Abstract:Two non-intrusive uncertainty propagation approaches are proposed for the performance analysis of engineering systems described by expensive-to-evaluate deterministic computer models with parameters defined as interval variables. These approaches employ a machine learning based optimization strategy, the so-called Bayesian optimization, for evaluating the upper and lower bounds of a generic response variable over the set of possible responses obtained when each interval variable varies independently over its range. The lack of knowledge caused by not evaluating the response function for all the possible combinations of the interval variables is accounted for by developing a probabilistic description of the response variable itself by using a Gaussian Process regression model. An iterative procedure is developed for selecting a small number of simulations to be evaluated for updating this statistical model by using well-established acquisition functions and to assess the response bounds.
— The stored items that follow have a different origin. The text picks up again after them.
(** The loop over the source's keys computes the key-wise merge. *)
Lemma lookup_apply_config S D k :
  apply_config S D !! k = merge_at (D !! k) (S !! k).
Proof.
  unfold apply_config.
  apply (map_fold_weak_ind
           (fun r m => r !! k = merge_at (D !! k) (m !! k))).
  - by rewrite lookup_empty.
  - intros i x m r Hi IH.
    destruct (decide (i = k)) as [->|Hne].
    + rewrite !lookup_insert_eq. simpl.
      rewrite IH, Hi. done.
    + by rewrite !lookup_insert_ne.
Qed.

Lemma apply_config_empty_source D : apply_config ∅ D = D.
Proof. apply map_eq. intros k. by rewrite lookup_apply_config, lookup_empty. Qed.

Lemma depth_lookup_lt (m : gmap string value) k v :
  m !! k = Some v → (depth v < depth (VDict m))%nat.
Proof.
  simpl. revert k v.
  apply (map_fold_weak_ind
           (fun n (m : gmap string value) =>
              ∀ k v, m !! k = Some v → (depth v < S n)%nat)).
  - intros k v. by rewrite lookup_empty.
  - intros i x m' r Hi IH k v.
    destruct (decide (i = k)) as [->|Hne].
    + rewrite lookup_insert_eq. intros [= ->]. lia.
    + rewrite lookup_insert_ne by done. intros Hk.
      specialize (IH _ _ Hk). lia.
Qed.

(** Induction on settings trees: a property that holds of every non-section
    value, and of a section whenever it holds of all its entries. *)
Lemma value_dict_ind (P : value → Prop) :
  (∀ v, is_dict v = false → P v) →
  (∀ m, (∀ k v, m !! k = Some v → P v) → P (VDict m)) →
  ∀ v, P v.
Proof.
  intros Hleaf Hdict v.
  remember (depth v) as n eqn:Hn.
  revert v Hn. induction n as [n IH] using lt_wf_ind. intros v ->.
  destruct (is_dict v) eqn:Hv; [|by apply Hleaf].
  destruct v; try done.
  apply Hdict. intros k v Hk.
  eapply IH; [|reflexivity]. by eapply depth_lookup_lt.
Qed.

Lemma merge_value_self v : merge_value v (Some v) = v.
Proof.
  induction v as [v Hv|m IH] using value_dict_ind.
  - by apply merge_value_leaf.
  - rewrite merge_value_dict. f_equal.
    apply map_eq. intros k. rewrite lookup_apply_config.
    destruct (m !! k) as [v|] eqn:Hk; [|done].
    simpl. f_equal. by eapply IH.
Qed.

Lemma merge_value_idem v od :
  merge_value v (Some (merge_value v od)) = merge_value v od.
Proof.
  revert od. induction v as [v Hv|m IH] using value_dict_ind; intros od.
  - by rewrite !merge_value_leaf.
  - assert ((∃ md, od = Some (VDict md)) ∨ (∀ md, od ≠ Some (VDict md)))
      as [[md ->]|Hno] by (destruct od as [[]|]; naive_solver).
    + rewrite !merge_value_dict. f_equal.
      apply map_eq. intros k. rewrite !lookup_apply_config.
      destruct (m !! k) as [v|] eqn:Hk; [|done].
      simpl. f_equal. by eapply IH.
    + rewrite (merge_value_over_leaf (VDict m) od Hno).
      apply merge_value_self.
Qed.

End merge_facts.

(** ** Theorems *)

(** C4. The configuration merge is idempotent: merging the same source [S]
    a second time into the result of merging it into [D] changes nothing,
    for all destinations [D] and sources [S]. *)
Theorem apply_config_idempotent (D S : gmap string value) :
  apply_config S (apply_config S D) = apply_config S D.
Proof.
  apply map_eq. intros k. rewrite !lookup_apply_config.
  destruct (S !! k) as [v|]; [|done].
  simpl. f_equal. apply merge_value_idem.
Qed.

(** ** [render]: missing model source *)

(** C5. Calling [render] without a model source ([sam_file] is [None])
    raises the error reserved for a missing input, [RenderError], whatever
    the other arguments are; nothing has been read, allocated or constructed
    at that point: the state, and with it the trace of collaborator calls,
    is the one the call started in. *)
Theorem render_missing_input Config read_model FrameModel FrameArtist
    artist_add_state artist_draw
    res_file ndf canvas show hide verbose vertical displaced reference opts st :
  render Config read_model FrameModel FrameArtist artist_add_state artist_draw
         VNone res_file ndf canvas show hide verbose vertical displaced
         reference opts st
  = (st, inl (RenderError "Expected required argument <sam-file>")).
Proof. reflexivity. Qed.

(** ** [_create_canvas]: selecting a backend *)

Lemma eqb_false_of_ne (s t : string) : s ≠ t → String.eqb s t = false.
Proof. intros H. by apply String.eqb_neq. Qed.

(** C6. A string that is none of the registered identifiers is rejected with
    a [ValueError] whose message ends in that very string (so ["foo"] is
    rejected by an error naming ["foo"]); [gltf], [plotly], [matplotlib] and
    [trimesh] are accepted and give the canvas of that backend. *)
Theorem create_canvas_unknown_backend (name : string) (config : value) :
  name ∉ backends →
  _create_canvas (VStr name) config
  = inl (ValueError ("Unknown canvas name " +:+ name))
  ∧ _create_canvas (VStr "gltf") config = inr (GltfLibCanvas config)
  ∧ _create_canvas (VStr "plotly") config = inr (PlotlyCanvas config)
  ∧ _create_canvas (VStr "matplotlib") config = inr (MatplotlibCanvas config)
  ∧ _create_canvas (VStr "trimesh") config = inr (TrimeshCanvas config).
Proof.
  intros Hname. split; [|done].
  unfold backends in Hname.
  rewrite !not_elem_of_cons in Hname.
  destruct Hname as (H1 & H2 & H3 & H4 & _).
  unfold _create_canvas.
  by rewrite !eqb_false_of_ne.
Qed.

Lemma create_canvas_unknown_backend_witness :
  _create_canvas (VStr "foo") VNone = inl (ValueError "Unknown canvas name foo").
Proof.
  apply (create_canvas_unknown_backend "foo" VNone).
  unfold backends. rewrite !not_elem_of_cons.
  repeat split; try discriminate. apply not_elem_of_nil.
Defined.

(** C10. A selector that is neither [None] nor a string is returned as it
    is: no backend is looked up and nothing is raised, so unknown identifiers
    are only rejected among strings; [None] selects the default ["gltf"]. *)
Theorem create_canvas_passthrough (name config : value) :
  name ≠ VNone → is_str name = false →
  _create_canvas name config = inr (GivenCanvas name)
  ∧ _create_canvas VNone config = _create_canvas (VStr "gltf") config
  ∧ _create_canvas VNone config = inr (GltfLibCanvas config).
Proof.
  intros Hnone Hstr. split; [|done].
  by destruct name.
Qed.

Lemma create_canvas_passthrough_witness :
  _create_canvas (VInt 7) VNone = inr (GivenCanvas (VInt 7))
  ∧ _create_canvas VNone VNone = _create_canvas (VStr "gltf") VNone
  ∧ _create_canvas VNone VNone = inr (GltfLibCanvas VNone).
Proof.
  apply (create_canvas_passthrough (VInt 7) VNone); [discriminate | reflexivity].
Defined.

(** ** [serve] *)

(** C7 fails as stated: a canvas that offers [show] but neither [to_glb] nor
    [to_html] is displayed, and no error is raised. *)
Lemma serve_show_only_not_an_error :
  let thing := VObj {[ "show" := VNone ]} true in
  hasattr (serve_target thing) "to_glb" = false
  ∧ hasattr (serve_target thing) "to_html" = false
  ∧ serve thing (VStr "mv") VNone {| trace := []; sets := [] |}
    = ({| trace := [EvCanvasShow thing]; sets := [] |}, inr tt).
Proof. cbv zeta. repeat split; vm_compute; reflexivity. Qed.

(** C7, amended. [serve] raises [ValueError] exactly when the canvas it works
    on ([thing.canvas] if [thing] has one, else [thing]) offers none of
    [to_glb], [to_html] and [show].  With [to_glb] a server is run on the
    exported scene and the viewer, otherwise with [to_html] a server is run
    on the exported document, and nothing is raised; with [show] alone the
    canvas's own [show()] is called, and that is the only call made. *)
Theorem serve_error_iff (thing viewer port : value) (st : state) :
  let canvas := serve_target thing in
  (snd (serve thing viewer port st) = inl (ValueError "Cannot serve artist")
   ↔ hasattr canvas "to_glb" = false
     ∧ hasattr canvas "to_html" = false
     ∧ hasattr canvas "show" = false)
  ∧ (hasattr canvas "to_glb" = true →
     serve thing viewer port st
     = ({| trace := trace st
                    ++ [EvServerRun (Glb (method canvas "to_glb") viewer) port];
           sets := sets st |},
        inr tt))
  ∧ (hasattr canvas "to_glb" = false → hasattr canvas "to_html" = true →
     serve thing viewer port st
     = ({| trace := trace st
                    ++ [EvServerRun (Html (method canvas "to_html")) port];
           sets := sets st |},
        inr tt))
  ∧ (hasattr canvas "to_glb" = false → hasattr canvas "to_html" = false →
     hasattr canvas "show" = true →
     serve thing viewer port st
     = ({| trace := trace st ++ [EvCanvasShow canvas]; sets := sets st |},
        inr tt))
  ∧ (hasattr canvas "to_glb" = false → hasattr canvas "to_html" = false →
     hasattr canvas "show" = false →
     serve thing viewer port st = (st, inl (ValueError "Cannot serve artist"))).
Proof.
  intros canvas. unfold serve. fold canvas.
  destruct (hasattr canvas "to_glb") eqn:Hglb;
    destruct (hasattr canvas "to_html") eqn:Hhtml;
    destruct (hasattr canvas "show") eqn:Hshow; simpl.
  all: split; [split|].
  all: try (intros (? & ? & ?); discriminate).
  all: try discriminate.
  all: try done.
  all: repeat split; intros; try discriminate; reflexivity.
Qed.

Lemma serve_error_iff_witness :
  let artist :=
    VObj {[ "canvas" := VObj {[ "show" := VNone ]} true ]} true in
  serve artist (VStr "mv") VNone {| trace := []; sets := [] |}
  = ({| trace := [] ++ [EvCanvasShow (serve_target artist)]; sets := [] |},
     inr tt).
Proof.
  intros artist.
  apply (proj1 (proj2 (proj2 (proj2 (serve_error_iff artist (VStr "mv") VNone
                                       {| trace := []; sets := [] |}))))).
  - vm_compute. reflexivity.
  - vm_compute. reflexivity.
  - vm_compute. reflexivity.
Defined.

(** ** [render]: the [show] argument *)

(** C9. With [reference] and [displaced] both absent, a [show] list is used
    as the [reference] list: the call is the one that passes the list as
    [reference] (with any [show]).  As soon as [reference] or [displaced] is
    given, [show] is ignored: any two values of it give the same call. *)
Theorem render_show_fallback Config read_model FrameModel FrameArtist
    artist_add_state artist_draw
    sam_file res_file ndf canvas hide verbose vertical opts
    (show show' : option (list string)) (args : list string)
    (displaced reference : option (list string)) :
  render Config read_model FrameModel FrameArtist artist_add_state artist_draw
         sam_file res_file ndf canvas
         (Some args) hide verbose vertical None None opts
  = render Config read_model FrameModel FrameArtist artist_add_state
           artist_draw sam_file res_file ndf canvas
           show hide verbose vertical None (Some args) opts
  ∧ render Config read_model FrameModel FrameArtist artist_add_state
           artist_draw sam_file res_file ndf canvas
           show hide verbose vertical displaced (Some args) opts
    = render Config read_model FrameModel FrameArtist artist_add_state
             artist_draw sam_file res_file ndf canvas
             show' hide verbose vertical displaced (Some args) opts
  ∧ render Config read_model FrameModel FrameArtist artist_add_state
           artist_draw sam_file res_file ndf canvas
           show hide verbose vertical (Some args) reference opts
    = render Config read_model FrameModel FrameArtist artist_add_state
             artist_draw sam_file res_file ndf canvas
             show' hide verbose vertical (Some args) reference opts.
Proof.
  assert (Hd : ∀ sh dis ref sh' dis' ref',
             dis = dis' →
             effective_reference sh dis ref = effective_reference sh' dis' ref' →
             directives sh hide dis ref = directives sh' hide dis' ref').
  { intros sh dis ref sh' dis' ref' <- Heq. unfold directives. by rewrite Heq. }
  unfold render.
  split; [|split].
  - rewrite (Hd (Some args) None None show None (Some args)); [done..|].
    by destruct show.
  - rewrite (Hd show displaced (Some args) show' displaced (Some args)); [done..|].
    by destruct show, show'.
  - rewrite (Hd show (Some args) reference show' (Some args) reference); [done..|].
    by destruct show, show', reference.
Qed.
In both approaches, an initial training dataset is defined. While one approach builds iteratively two distinct training datasets for evaluating separately the upper and lower bounds of the response variable, the other builds iteratively a single training dataset. Consequently, the two approaches will produce different bound estimates at each iteration. The upper and lower bound responses are expressed as point estimates obtained from the mean function of the posterior distribution. Moreover, a confidence interval on each estimate is provided for effectively communicating to engineers when these estimates are obtained for a combination of the interval variables for which no deterministic simulation has been run. Finally, two metrics are proposed to define conditions for assessing if the predicted bound estimates can be considered satisfactory.